In their view, such persons were either lazy or weak or rebellious. In other words, it was the fault of the lost that they were lost.
 
The question is, what should be done about this. For them, that was clear. Stay away from them. If they’re going to “return,” that’s up to them. “Hanging with the wrong crowd” is only likely to get you moving in the wrong direction, too.
 
To be sure, these experts had solid biblical backing for that solution. And it’s present in both testaments, so Christians have often offered the same advice. “Be holy, for I am holy” (I Peter 1:15-16, drawing on Leviticus 11:44, 19:2, and 20:7). “Come out from among them!” (2 Corinthians 6:17, rephrasing Isaiah 52.11). “Pure religion … is to care for widows and orphans in their distress and to keep oneself unstained from the world” (James 1:27).
 
We know this from experience, too, don’t we?
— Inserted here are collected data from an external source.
(** The operands of [writeData(Colour)] never leave the range of a
    16-bit [int], so computing them over [Z] loses nothing. *)
Lemma writeData_Colour_no_overflow (c : Colour) :
  Z.lor (Z.shiftr (green c) 3) (Z.shiftl (red c) 3) <= INT_MAX
  /\ Z.lor (Z.shiftl (green c) 5) (blue c) <= INT_MAX.
Proof.
  destruct (Colour_channels c) as (Hr & Hg & Hb).
  pose proof (promotion_check_all _ _ _ Hr Hg Hb) as H.
  unfold promotion_check in H.
  repeat rewrite andb_true_iff in H. repeat rewrite Z.leb_le in H.
  tauto.
Qed.

(** C1. For every [Colour], [writeData(Colour)] performs exactly two
    transfers and leaves the object alone; with D/C high, as every
    command leaves it (here the 0x5C of [setWriteRam]), they reach the
    controller as two data bytes, high byte first.  The first byte is
    [(green>>3)|(red<<3)], the second the low eight bits of
    [(green<<5)|blue]; read as one 16-bit word they are
    [red<<11 | green<<5 | blue], that is red in bits 15-11, green in bits
    10-5 and blue in bits 4-0. *)
Theorem writeData_Colour_565 (c : Colour) (o : OLED) :
  let byte1 := Z.lor (Z.shiftr (green c) 3) (Z.shiftl (red c) 3) in
  let byte2 := (Z.lor (Z.shiftl (green c) 5) (blue c)) mod 256 in
  let word := 256 * byte1 + byte2 in
  writeData_Colour c o = (o, [SPI_transfer byte1; SPI_transfer byte2])
  /\ on_bus (writeData_Colour c) o HIGH = [Data byte1; Data byte2]
  /\ (forall l : level,
        on_bus (setWriteRam ;; writeData_Colour c) o l
        = [Command 0x5C; Data byte1; Data byte2])
  /\ word = Z.lor (Z.shiftl (red c) 11) (Z.lor (Z.shiftl (green c) 5) (blue c))
  /\ Z.shiftr word 11 = red c
  /\ Z.land (Z.shiftr word 5) 63 = green c
  /\ Z.land word 31 = blue c.
Proof.
  destruct (Colour_channels c) as (Hr & Hg & Hb).
  pose proof (packing_check_all _ _ _ Hr Hg Hb) as H.
  unfold packing_check in H.
  repeat rewrite andb_true_iff in H. repeat rewrite Z.eqb_eq in H.
  destruct H as ((((H1 & H2) & H3) & H4) & H5).
  fold (wire_lo (green c) (blue c)). rewrite <- H1.
  cbv zeta. unfold on_bus, trace_of.
  rewrite writeData_Colour_trace. unfold pixel_events.
  split; [reflexivity |].
  split; [reflexivity |].
  split.
  { intros l.
    change (snd ((setWriteRam ;; writeData_Colour c) o))
      with ([DigitalWrite (pin_dc o) LOW; SPI_transfer (to_byte 0x5C);
             DigitalWrite (pin_dc o) HIGH] ++ pixel_events c).
    unfold pixel_events. cbn [app].
    rewrite bus_view_command, !bus_view_data. reflexivity. }
  repeat split; assumption.
Qed.

Lemma unpack_wire (r g b : Z) :
  0 <= r <= 31 -> 0 <= g <= 63 -> 0 <= b <= 31 ->
  unpack565 (wire_hi r g) (wire_lo g b) = (r, g, b).
Proof.
  intros Hr Hg Hb.
  pose proof (roundtrip_check_all r g b Hr Hg Hb) as H.
  unfold roundtrip_check in H.
  destruct (unpack565 (wire_hi r g) (wire_lo g b)) as [[r' g'] b'].
  repeat rewrite andb_true_iff in H. repeat rewrite Z.eqb_eq in H.
  destruct H as ((-> & ->) & ->). reflexivity.
Qed.

Lemma unpack_writeData_Colour (c : Colour) (o : OLED) :
  unpack_trace (trace_of (writeData_Colour c) o) = Some (channels c).
Proof.
  unfold trace_of. rewrite writeData_Colour_trace. unfold pixel_events. simpl.
  destruct (Colour_channels c) as (Hr & Hg & Hb).
  rewrite unpack_wire by assumption. reflexivity.
Qed.

Lemma Colour_init_channels (r g b : Z) :
  0 <= r <= 31 -> 0 <= g <= 63 -> 0 <= b <= 31 ->
  channels (Colour_init (to_byte r) (to_byte g) (to_byte b)) = (r, g, b).
Proof.
  intros Hr Hg Hb. unfold channels, Colour_init. cbn [red green blue].
  rewrite !to_byte_small by lia.
  rewrite !trunc_small by (simpl; lia).
  reflexivity.
Qed.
We tend to become like the people we hang around with. So if we’re working to start a new habit, or stop an old one, it helps a lot to surround ourselves with others who already have that new habit, rather than “fall in” with folks who are continuing in habits we’re trying to break or change.
 
Jesus doesn’t disagree about the potentially deleterious effect of “bad company.” But he also doesn’t see that as an excuse to leave the lost to fend for themselves. That only ensures they remain lost. Lost coins and lost sheep cannot restore themselves. For the most part, Jesus implies in telling these stories, neither can lost people.
 
So to Jesus, when people get lost, it’s up to the community, not simply to the lost individuals, to go and help them find their way home. We see this in the story of the prodigal father, too–the father sees the son while the son is a long way off and goes running to greet him, and it is the father’s action, not the son’s request, that restores the son.
 
Jesus takes the work of restoring the lost a step further. We seek and even “hang with” the lost, not simply to make them happy, or ourselves happy, that they become found. Jesus says the very angels in heaven rejoice whenever the lost are found. All heaven is out to seek and find the lost. (Sound familiar from I Timothy?)
 
That’s why Jesus eats with sinners.
That’s why we remember this every time we gather at the Lord’s Table.
 
And that’s why we, his disciples, should not only remember that Jesus ate with the lost, but we ourselves, should, too.